Идеальное не существует вне социокультурного контекста. Поэтому совершенно бессмысленно искать феномен идеального, скажем, в животном мире. Но феномен идеального не существует сам по себе. Свойство быть идеальным, равно как и объективным, культурные формы приобретают лишь относительно рефлексии, становясь сами предметами осознания. Поэтому для внешнего наблюдателя ни культура («культурная память»), ни индивидуальная психика не содержат ни грана идеального.
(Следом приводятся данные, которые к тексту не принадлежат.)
Lemma duplicate_loop_steps spacing indices hd sim :
  is_u64 spacing -> Forall (fun i => 0 <= i) indices ->
  hd.(h_bound) = true -> made_by_fault hd.(h_event) = false ->
  Z.of_nat (length indices) <= hd.(h_credit) -> tables (Some hd) sim ->
  exists hd', made_from hd hd' sim (duplicate_loop hd.(h_event) spacing indices sim)
    (Z.of_nat (length indices)).
Proof.
  intros Hsp. revert hd sim. induction indices as [|i indices IH]; intros hd sim Hix Hb Hm Hc HT; simpl.
  { exists hd. by apply made_from_refl. }
  destruct (take_generated_id sim) as [[id sim1]|] eqn:Ht; [|exists hd; apply made_from_refl; lia].
  simpl in Hc. apply Forall_cons in Hix as [Hi Hix].
  pose proof (take_generated_id_endpoints _ _ _ _ HT Ht) as Hend.
  pose proof (m_copy digest sim sim1 hd id (spaced_tick sim1 spacing i) Hb ltac:(lia) Hm Ht
    (spaced_tick_u64 _ _ _ _ _ _ HT Ht Hsp Hi)) as Hstep.
  cbv zeta in Hstep. set (hd1 := hd <| h_credit ::= Z.pred |>) in Hstep.
  match type of Hstep with SimSteps.mstep _ _ (_, ?s) => set (sim2 := s) in Hstep end.
  assert (tables (Some hd1) sim2) as HT1 by exact (tables_mstep _ _ _ Hstep HT).
  destruct (IH hd1 sim2) as [hd2 H2]; [done..|simpl; lia|done|].
  exists hd2. replace (Z.of_nat (S (length indices))) with (1 + Z.of_nat (length indices)) by lia.
  eapply made_from_step; [exact Hstep|try done; simpl; lia..|exact H2].
Qed.

Lemma split_loop_steps a spacing position pieces hd sim :
  is_u64 spacing -> 0 <= position ->
  hd.(h_bound) = true -> hd.(h_event) = EvAsset a -> made_by_fault hd.(h_event) = false ->
  hd.(h_pending) = pieces -> Z.of_nat (length pieces) <= hd.(h_credit) -> tables (Some hd) sim ->
  exists hd', made_from hd hd' sim (split_loop a spacing position pieces sim)
    (Z.of_nat (length pieces)).
Proof.
  intros Hsp. revert position hd sim.
  induction pieces as [|amount pieces IH]; intros position hd sim Hpos Hb He Hm Hp Hc HT; simpl.
  { exists hd. by apply made_from_refl. }
  destruct (take_generated_id sim) as [[id sim1]|] eqn:Ht; [|exists hd; apply made_from_refl; lia].
  simpl in Hc. assert (is_u16 (Z.min u16_max position)) as Hix by (unfold fits, u16_max; lia).
  pose proof (take_generated_id_endpoints _ _ _ _ HT Ht) as Hend.
  pose proof (m_piece digest sim sim1 hd a amount pieces id (Z.min u16_max position)
    (spaced_tick sim1 spacing (Z.min u16_max position)) Hb He Hp ltac:(lia) Hm Ht
    (spaced_tick_u64 _ _ _ _ _ _ HT Ht Hsp (proj1 Hix)) Hix) as Hstep.
  cbv zeta in Hstep. set (hd1 := hd <| h_pending := pieces |> <| h_credit ::= Z.pred |>) in Hstep.
  match type of Hstep with SimSteps.mstep _ _ (_, ?s) => set (sim2 := s) in Hstep end.
  assert (tables (Some hd1) sim2) as HT1 by exact (tables_mstep _ _ _ Hstep HT).
  destruct (IH (position + 1) hd1 sim2) as [hd2 H2]; [lia|done..|simpl; lia|done|].
  exists hd2. replace (Z.of_nat (S (length pieces))) with (1 + Z.of_nat (length pieces)) by lia.
  eapply made_from_step; [exact Hstep|try done; simpl; lia..|exact H2].
Qed.

(** ** The fault passes *)

(** What a fault pass needs of the event in hand, relative to the event the
    batch was checked on and the groups applied so far. *)
Record passing (orig : Event) (groups : list ExclusionGroup) (hd : Hand) : Prop := {
  pg_bound : hd.(h_bound) = true;
  pg_made : made_by_fault hd.(h_event) = made_by_fault orig;
  pg_content : hd.(h_content) = true -> GroupContent ∈ groups;
  pg_load : hd.(h_content) = false -> same_load orig hd.(h_event);
  pg_kind : event_lane hd.(h_event) = event_lane orig;
  pg_id : event_id hd.(h_event) = event_id orig
}.

Lemma passing_keep orig groups g hd hd' :
  passing orig groups hd -> hd'.(h_bound) = hd.(h_bound) ->
  event_core hd'.(h_event) = event_core hd.(h_event) -> hd'.(h_content) = hd.(h_content) ->
  (same_load orig hd.(h_event) -> same_load orig hd'.(h_event)) ->
  passing orig (groups ++ [g]) hd'.
Proof.
  intros [Hb Hm Hc Hl Hk Hi] Hb' Hcore Hc' Hload.
  pose proof (core_id _ _ Hcore). pose proof (core_lane _ _ Hcore). pose proof (core_made _ _ Hcore).
  split; try congruence; rewrite Hc'; [|by auto].
  intros. apply elem_of_app. left. auto.
Qed.

Lemma passing_content orig groups hd hd' :
  passing orig groups hd -> hd'.(h_bound) = hd.(h_bound) ->
  event_core hd'.(h_event) = event_core hd.(h_event) -> hd'.(h_content) = true ->
  passing orig (groups ++ [GroupContent]) hd'.
Proof.
  intros [Hb Hm Hc Hl Hk Hi] Hb' Hcore Hc'.
  pose proof (core_id _ _ Hcore). pose proof (core_lane _ _ Hcore). pose proof (core_made _ _ Hcore).
  split; try congruence. intros _. apply elem_of_app. right. by apply list_elem_of_singleton.
Qed.

(** One fault pass as steps of the machine. *)
Definition pass_done (orig : Event) (groups : list ExclusionGroup) (action : FaultAction)
    (hd : Hand) (sim : Simulator) (e : Event) (sim' : Simulator) : Prop :=
  exists hd', hsteps (Some hd, sim) (Some hd', sim') /\ hd'.(h_event) = e /\
    passing orig (groups ++ [action_group action]) hd' /\
    hd.(h_credit) - action_fanout action <= hd'.(h_credit) /\
    sim'.(sim_endpoints) = sim.(sim_endpoints).

(** A pass that only leaves a record, or nothing at all. *)
Lemma pass_note orig groups action hd sim fault effect :
  passing orig groups hd -> 0 <= action_fanout action -> (forall to, effect <> EffRerouted to) ->
  pass_done orig groups action hd sim hd.(h_event)
    (record_effect fault (event_id hd.(h_event)) effect sim).
Proof.
  intros Hp Hf He. exists hd. split; [by apply rtc_once, h_once, m_note; [apply Hp|]|]. split_and!; try done; [|lia].
  by eapply passing_keep.
Qed.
Напротив, их «идеальность» обнаруживается лишь постольку, поскольку культурные формы попадают в измерение рефлексии.

Если идеализм является выражением рефлексивной позиции, а философия, соответственно, аналитикой форм идеальной реальности, то материализм – выражение принципиально арефлексивной позиции, позиции отказа от рефлексии и переноса вектора мышления вовне относительно мыслящего субъекта. Можно в данной связи сослаться на мнение Ф.Энгельса, полагавшего, что «современный материализм… это вообще больше не философия, а просто мировоззрение, которое должно найти себе подтверждение и проявить себя не в некой особой науке наук, а в реальных науках». Есть, между прочим, поэтому определённая некорректность, когда Хальбвакс говорит о «социальной материи», имея в виду социальную реальность, представленную множеством составляющих её групп, носителей исторической (коллективной) памяти.
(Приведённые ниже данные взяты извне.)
(* ===== verification/SimLoops.v ===== *)
(** The delivery loops end.  [work] bounds the attempts the queue can still
    lead to; picking an event takes one from it and no step of an attempt
    gives it back, because a fault batch runs once and the events it makes
    run no fault that makes more. *)

From Stdlib Require Import ZArith Lia.
From S2P Require Import Prelude ProtocolTypes ProtocolCodec SimState SimEngine SimSteps SimTables.
From S2P Require Import SimRuns SimAttempt.

(** * The potential of a configuration *)

Lemma lsum_singleton_union {A} `{Countable A} (f : A -> Z) (x : A) (s : gset A) :
  x ∉ s -> lsum f (elements ({[ x ]} ∪ s)) = f x + lsum f (elements s).
Proof. intros Hx. by rewrite elements_union_singleton, lsum_cons. Qed.

Lemma lsum_delete_elem {A} `{Countable A} (f : A -> Z) (x : A) (s : gset A) :
  x ∈ s -> lsum f (elements s) = f x + lsum f (elements (s ∖ {[ x ]})).
Proof.
  intros Hx. rewrite <-lsum_singleton_union by set_solver.
  by rewrite <-union_difference_singleton_L.
Qed.

Lemma work_ext sim sim' :
  sim'.(sim_queue) = sim.(sim_queue) ->
  (forall k, k ∈ sim.(sim_queue) ->
    attempts_left sim' k.(qk_event) = attempts_left sim k.(qk_event)) ->
  work sim' = work sim.
Proof.
  intros Hq Hk. unfold work. rewrite Hq. apply lsum_ext. intros k Hin%elem_of_elements. by apply Hk.
Qed.

Lemma plan_fanout_nonneg plan : 0 <= plan_fanout plan.
Proof. apply batch_fanout_nonneg. Qed.

Lemma attempts_left_pos sim id : 1 <= attempts_left sim id.
Proof.
  unfold attempts_left. destruct (sim_events sim !! id); [|done].
  pose proof (plan_fanout_nonneg (sim_plan sim)). case_bool_decide; [done|].
  destruct (made_by_fault _); lia.
Qed.

Lemma work_nonneg sim : 0 <= work sim.
Proof. apply lsum_nonneg. intros k _. pose proof (attempts_left_pos sim (qk_event k)). lia. Qed.

Lemma work_log a sim : work (log a sim) = work sim.
Proof. done. Qed.

(** Writing an event that is not in the queue. *)
Lemma work_store sim id e :
  (forall k, k ∈ sim.(sim_queue) -> k.(qk_event) <> id) -> work (store id e sim) = work sim.
Proof.
  intros Hn. apply work_ext; [done|]. intros k Hk. unfold attempts_left. simpl.
  by rewrite lookup_insert_ne by (intros ->; by eapply Hn).
Qed.

Lemma work_enqueue sim k :
  k ∉ sim.(sim_queue) -> work (enqueue k sim) = attempts_left sim k.(qk_event) + work sim.
Proof. exact (lsum_singleton_union (fun key => attempts_left sim (qk_event key)) k (sim_queue sim)). Qed.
Но основная слабость анализа у Хальбвакса видится в отсутствии внятной методологической модели, позволяющей хотя бы в общем виде представить именно механизмы, действующие в сфере исторического сознания, его функционирования и развития. В то же время близкие к данному контексту модели разработаны и представлены в современной методологии (философии) науки. Наиболее подходящей среди них кажется концепция «Третьего мира» Карла Поппера. В ней привлекает, прежде всего, акцентирование аспекта объективности в характеристике знания и в целом процессов функционирования и развития ментальных процессов.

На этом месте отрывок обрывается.